You're not going to come up with anything useful, but you might even stumble close to an already known design for a neonicotinoid insecticide.
The kids or teachers needn't understand the whole simulation, after all that would defeat the point. They need only be allowed to look at parts of it and use their existing chemistry and biology knowledge to speculate on what change might work.
Maybe that's too high of a bar for a kid? Fine, then they need only use their chemistry knowledge to figure out if a specific molecule could even exist in theory, then fire away as many molecules as possible and see how the simulation reacts. After all, that sounds like 99% of applied biochemistry in the past and potentially even now.

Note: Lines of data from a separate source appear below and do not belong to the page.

(** * Baltic_Tasks: a shallow embedding of [task1.py] and [task2.py]

    The two scripts are embedded function by function.  Python exceptions are
    values of [exn] carried by the [result] monad, text is [string], XML
    elements are the trees of [xml.etree.ElementTree], a decoded JSON
    document is a [JSON] value, and a Python [float] is an IEEE 754 binary64
    number ([spec_float] of the Standard Library with 53 bits of precision:
    signed zeros, infinities, NaN, rounding to nearest even); what a
    function prints is returned as structured data (every f-string keeps the
    values it interpolates as the arguments of a constructor).

    Limits of the model, stated once:
    - [print] always succeeds;
    - text is ASCII: [float] and [int] read the ASCII digits and blanks and
      [lower] folds the ASCII letters only, where Python also knows those of
      other scripts;
    - a sum of floats adds them one by one from the left, as the loops of
      the scripts and [sum] of CPython up to 3.11 do; newer versions of
      [sum] and the sums of pandas may round the last bits differently;
    - a frame holds binary64 values, also where pandas would keep a column
      of integers. *)

From Stdlib Require Import ZArith Bool Ascii String Floats.SpecFloat.
From stdpp Require Import base strings list gmap sorting.

Open Scope string_scope.

(** ** Python: exceptions, truthiness, strings and numbers *)
Module Py.

Inductive exn : Type :=
  | TypeError
  | ValueError
  | ZeroDivisionError
  | ParseError
  | OSError
  | ConnectionError
  | Timeout
  | HTTPError (status_code : Z)
  | JSONDecodeError
  | AttributeError
  | KeyError
  | OverflowError.

Inductive result (A : Type) : Type :=
  | Ok (a : A)
  | Raise (e : exn).
Arguments Ok {A} a.
Arguments Raise {A} e.
(** * The GLSL linker (mesalib/src/glsl/linker.cpp), shallow embedding

    The development follows the source file top to bottom: the diagnostic
    log, the visitors, the per-stage validators, the cross validation of
    globals, the intrastage merger's duplicate-definition check, the
    attribute / colour location allocator and, last, [link_shaders]
    itself.

    C [int] and [unsigned] are 32 bits wide and are modelled as [Z] with the
    wrap-around written out ([to_uint], [to_int]).  Strings are
    [String.string]; the program log is the C string [prog->InfoLog]. *)

From Stdlib Require Import ZArith String Ascii List Lia Bool.
From Stdlib Require Import DecimalString DecimalNat.
From stdpp Require Import base gmap strings list fin_maps.

Set Warnings "-register-all".

Local Open Scope string_scope.
Local Open Scope Z_scope.

(* ===================================================================== *)
(** ** Machine integers *)
(* ===================================================================== *)

Definition UINT_BITS : Z := 32.
Definition UINT_MOD : Z := 2 ^ UINT_BITS.

(** Conversion to [unsigned]: reduction modulo 2^32. *)
Definition to_uint (z : Z) : Z := z mod UINT_MOD.

(** Conversion to [int]: the two's complement reading of the low 32 bits. *)
Definition to_int (z : Z) : Z :=
  let u := to_uint z in
  if u <? 2 ^ (UINT_BITS - 1) then u else u - UINT_MOD.

(** [x << n] on a 32 bit operand.  C leaves the result undefined once [n]
    reaches the width; compiled for the usual targets the shift is the
    machine instruction, which takes its count modulo 32, and the model
    does the same, keeping the low 32 bits of the result. *)
Definition shl (x n : Z) : Z := to_uint (Z.shiftl x (n mod UINT_BITS)).

(** [~x] on [unsigned]. *)
Definition bit_not (x : Z) : Z := to_uint (Z.lnot x).

(** [printf ("%d")] of an [int]. *)
Definition fmt_d (z : Z) : string := NilZero.string_of_int (Z.to_int z).

(* ===================================================================== *)
(** ** Types and variables (the parts of ir.h / glsl_types.h the linker
       reads) *)
(* ===================================================================== *)

(** The part of [glsl_type] linker.cpp reads: whether it is an array, the
    element type, the length, the name.  [glsl_type] instances are
    interned: two pointers are equal exactly when they denote the same
    type, so pointer comparison is structural equality here.  An array of
    length 0 is an implicitly sized array. *)
Inductive glsl_type : Type :=
| glsl_base (name : string)
| glsl_array (element : glsl_type) (length : Z).

Global Instance glsl_type_eq_dec : EqDecision glsl_type.
Proof. solve_decision. Defined.

Definition is_array (t : glsl_type) : bool :=
  match t with glsl_array _ _ => true | glsl_base _ => false end.

(** [type->fields.array]; [None] stands for the member of a non-array. *)
Definition fields_array (t : glsl_type) : option glsl_type :=
  match t with glsl_array e _ => Some e | glsl_base _ => None end.

(** [type->length] (0 for the scalar and vector types). *)
Definition type_length (t : glsl_type) : Z :=
  match t with glsl_array _ n => n | glsl_base _ => 0 end.

(** Modelled from the spec: [type->name] (glsl_types.h is missing), which
    the type-conflict error prints; arrays are named after their element
    type. *)
Fixpoint type_name (t : glsl_type) : string :=
  match t with
  | glsl_base n => n
  | glsl_array e n =>
      type_name e +:+ "[" +:+ (if n =? 0 then "" else fmt_d n) +:+ "]"
  end.

Inductive ir_variable_mode : Type :=
| ir_var_auto | ir_var_uniform | ir_var_shader_in | ir_var_shader_out
| ir_var_function_in | ir_var_function_out | ir_var_function_inout
| ir_var_const_in | ir_var_temporary.

Global Instance ir_variable_mode_eq_dec : EqDecision ir_variable_mode.
Proof. solve_decision. Defined.

Inductive ir_depth_layout : Type :=
| ir_depth_layout_none | ir_depth_layout_any | ir_depth_layout_greater
| ir_depth_layout_less | ir_depth_layout_unchanged.

Global Instance ir_depth_layout_eq_dec : EqDecision ir_depth_layout.
Proof. solve_decision. Defined.

(** A constant expression value: its type and its components. *)
Record ir_constant : Type := mk_constant {
  constant_type : glsl_type;
  constant_components : list Z
}.

(** The members of [ir_variable] that the functions below read or
    write. *)
Record ir_variable : Type := mk_variable {
  name : string;
  type : glsl_type;
  mode : ir_variable_mode;
  explicit_location : bool;
  location : Z;
  explicit_binding : bool;
  binding : Z;
  atomic_offset : Z;
  index : Z;
  depth_layout : ir_depth_layout;
  used : bool;
  constant_initializer : option ir_constant;   (* NULL is [None] *)
  has_initializer : bool;
  invariant : bool;
  centroid : bool;
  is_unmatched_generic_inout : bool
}.

Definition set_type (t : glsl_type) (v : ir_variable) : ir_variable :=
  mk_variable (name v) t (mode v) (explicit_location v) (location v)
    (explicit_binding v) (binding v) (atomic_offset v) (index v)
    (depth_layout v) (used v) (constant_initializer v) (has_initializer v)
    (invariant v) (centroid v) (is_unmatched_generic_inout v).

Definition set_location (l : Z) (v : ir_variable) : ir_variable :=
  mk_variable (name v) (type v) (mode v) (explicit_location v) l
    (explicit_binding v) (binding v) (atomic_offset v) (index v)
    (depth_layout v) (used v) (constant_initializer v) (has_initializer v)
    (invariant v) (centroid v) (is_unmatched_generic_inout v).

Definition set_explicit_location (b : bool) (v : ir_variable) : ir_variable :=
  mk_variable (name v) (type v) (mode v) b (location v)
    (explicit_binding v) (binding v) (atomic_offset v) (index v)
    (depth_layout v) (used v) (constant_initializer v) (has_initializer v)
    (invariant v) (centroid v) (is_unmatched_generic_inout v).

Definition set_binding (b : Z) (v : ir_variable) : ir_variable :=
  mk_variable (name v) (type v) (mode v) (explicit_location v) (location v)
    (explicit_binding v) b (atomic_offset v) (index v)
    (depth_layout v) (used v) (constant_initializer v) (has_initializer v)
    (invariant v) (centroid v) (is_unmatched_generic_inout v).

Definition set_explicit_binding (b : bool) (v : ir_variable) : ir_variable :=
  mk_variable (name v) (type v) (mode v) (explicit_location v) (location v)
    b (binding v) (atomic_offset v) (index v)
    (depth_layout v) (used v) (constant_initializer v) (has_initializer v)
    (invariant v) (centroid v) (is_unmatched_generic_inout v).

Definition set_index (i : Z) (v : ir_variable) : ir_variable :=
  mk_variable (name v) (type v) (mode v) (explicit_location v) (location v)
    (explicit_binding v) (binding v) (atomic_offset v) i
    (depth_layout v) (used v) (constant_initializer v) (has_initializer v)
    (invariant v) (centroid v) (is_unmatched_generic_inout v).

Definition set_constant_initializer (c : option ir_constant)
    (v : ir_variable) : ir_variable :=
  mk_variable (name v) (type v) (mode v) (explicit_location v) (location v)
    (explicit_binding v) (binding v) (atomic_offset v) (index v)
    (depth_layout v) (used v) c (has_initializer v)
    (invariant v) (centroid v) (is_unmatched_generic_inout v).

Definition set_has_initializer (b : bool) (v : ir_variable) : ir_variable :=
  mk_variable (name v) (type v) (mode v) (explicit_location v) (location v)
    (explicit_binding v) (binding v) (atomic_offset v) (index v)
    (depth_layout v) (used v) (constant_initializer v) b
    (invariant v) (centroid v) (is_unmatched_generic_inout v).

This analogy breaks down at some point, but what we have currently is so skewed towards the "training on real data is a bad approach" extreme that I think any shift towards the "training on real data is the correct approach" would be good.
The shift from "training of real data" being expensive and dangerous is a very recent one, to be charitable it might have happened in the last 30 years or so with the advent of reasonably priced computers.
Thus I think it's perfectly reasonable to assume most people haven't seen this potential paradigm shift. However, it seems like the kind of swim or sink distinction that will make or break many education systems in the 21st century. In many ways, I think this process has already started, but we are just not comprehending it fully as of yet.